ヤジディ教(読み)ヤジディキョウ(その他表記)Yazidi

知恵蔵mini 「ヤジディ教」の解説

ヤジディ教

イラク北西部の山岳地帯を中心として信仰されている民俗宗教。ターウース・マラクを中心とした一神教で、2014年9月現在、50万人ほどの信者がいるとみられている。イスラム教に、ゾロアスター教、古代ペルシャの宗教、ミトラ教が入り交じって、12世紀頃に興ったとする説がある。16世紀末から17世紀初頭にかけては、イスラム教徒から悪魔崇拝の宗教ととらえられ、現代に至るまで迫害を受け続けてきた。ヤジディ教徒の大半はクルド語を話し自らをクルド人と考える者が多く、隔絶された地理条件や迫害の歴史のため、他の宗教からの改宗者を受け入れないなど非常に閉鎖的なコミュニティを形成している。

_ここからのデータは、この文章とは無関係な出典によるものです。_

(* ===== verification/PageWrite.v ===== *)
(** * Pages: how they are written

    Every way to write a page, from measurements or from chunks, leads to files
    that hold exactly what was given ([created]), with matching footers,
    checksums and index; an index that was lost is restored from the page. *)

From Stdlib Require Import ZArith Lia String Sorting.Sorted.
From stdpp Require Import base numbers list gmap strings.
From S2P Require Import Prelude ByteBuffer Float64 Meas Bloom Stat Delta Xor Compression StdSort ICursor FullCursor Chunk KMerge Cursors Colapse.
From S2P Require Import StripedMap StdMap TimeTrack TimeTrackSpec Series Storages Files PageFormat PageIndex Page PageSpec.

Local Open Scope Z_scope.

(** ** Cutting a series into chunks *)

(** The measurements a chunk takes after [m0 :: l], and the others. *)
Fixpoint cut (size : nat) (m0 : Meas) (l rest : list Meas) : list Meas * list Meas :=
  match rest with
  | [] => (l, [])
  | m :: rest' =>
    if decide (Z.of_nat (length (written_bytes m0 (l ++ [m]))) <= Z.of_nat size - 1)
    then cut size m0 (l ++ [m]) rest'
    else (l, rest)
  end.

Fixpoint cuts_loop (fuel : nat) (size : nat) (ma : list Meas) : list (list Meas) :=
  match fuel, ma with
  | S fuel, m0 :: rest =>
    let '(l, rest) := cut size m0 [] rest in (m0 :: l) :: cuts_loop fuel size rest
  | _, _ => []
  end.

(** Each chunk takes as much as its size allows. *)
Definition cuts (size : nat) (ma : list Meas) : list (list Meas) := cuts_loop (length ma) size ma.

Lemma cut_app size m0 l rest : let '(l', rest') := cut size m0 l rest in l' ++ rest' = l ++ rest.
Proof.
  revert l. induction rest as [|m rest IH]; intros l; cbn [cut]; [done|].
  case_decide; [|done]. specialize (IH (l ++ [m])). by rewrite <- app_assoc in IH.
Qed.

Lemma cut_length size m0 l rest : (length (cut size m0 l rest).2 <= length rest)%nat.
Proof.
  revert l. induction rest as [|m rest IH]; intros l; cbn [cut]; [done|].
  case_decide; [|done]. specialize (IH (l ++ [m])). cbn [length]. lia.
Qed.

Lemma cuts_loop_concat fuel size ma : (length ma <= fuel)%nat → concat (cuts_loop fuel size ma) = ma.
Proof.
  revert ma. induction fuel as [|fuel IH]; intros [|m ma] Hf; cbn [length cuts_loop concat] in *; try done; [lia|].
  pose proof (cut_app size m [] ma) as Ha. pose proof (cut_length size m [] ma) as Hl.
  destruct (cut size m [] ma) as [l rest]. cbn [snd concat app] in *. rewrite IH by lia. by rewrite Ha.
Qed.

Lemma cuts_concat size ma : concat (cuts size ma) = ma.
Proof. by apply cuts_loop_concat. Qed.

(** What the writer of chunks needs: measurements of one series whose values
    follow each other in a way that can be stored. *)
Record compressible (i : Z) (ma : list Meas) : Prop := {
  cm_wf : Forall meas_wf ma;
  cm_ids : Forall (fun m => id m = i) ma;
  cm_values : ∀ m l, ma = m :: l → values_fit (value m) l = true;
  cm_length : Z.of_nat (length ma) + 2 < 2 ^ 32;
}.

Lemma values_fit_tail pv l m l' : values_fit pv (l ++ m :: l') = true → values_fit (value m) l' = true.
Proof. rewrite values_fit_app. intros [_ Hv]%andb_true_iff. cbn in Hv. by apply andb_true_iff in Hv as [_ ?]. Qed.

Lemma compressible_tail i l rest : compressible i (l ++ rest) → compressible i rest.
Proof.
  intros [H1 H2 H3 H4]. apply Forall_app in H1 as [_ H1]. apply Forall_app in H2 as [_ H2].
  rewrite length_app in H4. split; [done|done| |lia]. intros m l' ->.
  destruct l as [|m0 l]; [by apply H3|]. specialize (H3 m0 _ eq_refl). by eapply values_fit_tail.
Qed.

Section Fill.
Context (size : nat) (Hsize : (0 < size)%nat ∧ Z.of_nat size < 2 ^ 32).

Lemma fill_chunk_ok c m0 l rest i :
  open_chunk size c m0 l → Chunk.isFull c = false → compressible i (m0 :: l ++ rest) →
  let '(l', rest') := cut size m0 l rest in
  ∃ c', PageInner.fill_chunk c rest = Ok (c', rest') ∧ sealed size c' m0 l'.
Proof.
  revert c l. induction rest as [|m rest IH]; intros c l Hc Hf Hm; cbn [cut].
  { exists c. split; [done|]. by apply open_chunk_sealed. }
  pose proof Hm as [H1 H2 H3 H4].
  assert (Hmw : meas_wf m ∧ id m = id m0).
  { rewrite Forall_cons, Forall_app, Forall_cons in H1. rewrite Forall_cons, Forall_app, Forall_cons in H2.
    destruct H1 as (_ & _ & ? & _), H2 as (? & _ & ? & _). split; [done|congruence]. }
  destruct Hmw as [Hmw Hid]. cbn [length] in H4. rewrite length_app in H4. cbn [length] in H4.
  assert (Hfit : fits_u64 (Z.lxor (pv_after (value m0) l) (value m)) = true).
  { specialize (H3 m0 _ eq_refl). rewrite values_fit_app in H3. apply andb_true_iff in H3 as [_ H3].
    cbn in H3. by apply andb_true_iff in H3 as [? _]. }
  pose proof (chunk_append_cases size c m0 l m Hc Hf Hmw Hid ltac:(lia) Hfit) as Hcase.
  cbn [PageInner.fill_chunk]. case_decide as Hd.
  - destruct Hcase as (c' & -> & Hc' & Hf'). rewrite bind_Ok. cbn [negb].
    apply IH; [done|done|]. by rewrite <- app_assoc.
  - destruct Hcase as (c' & -> & Hc' & _). rewrite bind_Ok. by exists c'.
Qed.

1970年代後半には、サダム・フセイン元イラク大統領が、ヤジディ教徒の村を破壊し新たに建設した町「シンジャル」に信者を強制移住させた。2003年にフセイン体制が崩壊すると、シンジャルはクルド側とバグダッド政府の間で係争地となり、スンニ派の過激派組織「イスラム国」が14年8月にヤジディ教徒の女性多数を誘拐するなど、宗教・民族絶滅の危機に瀕しているともいわれている。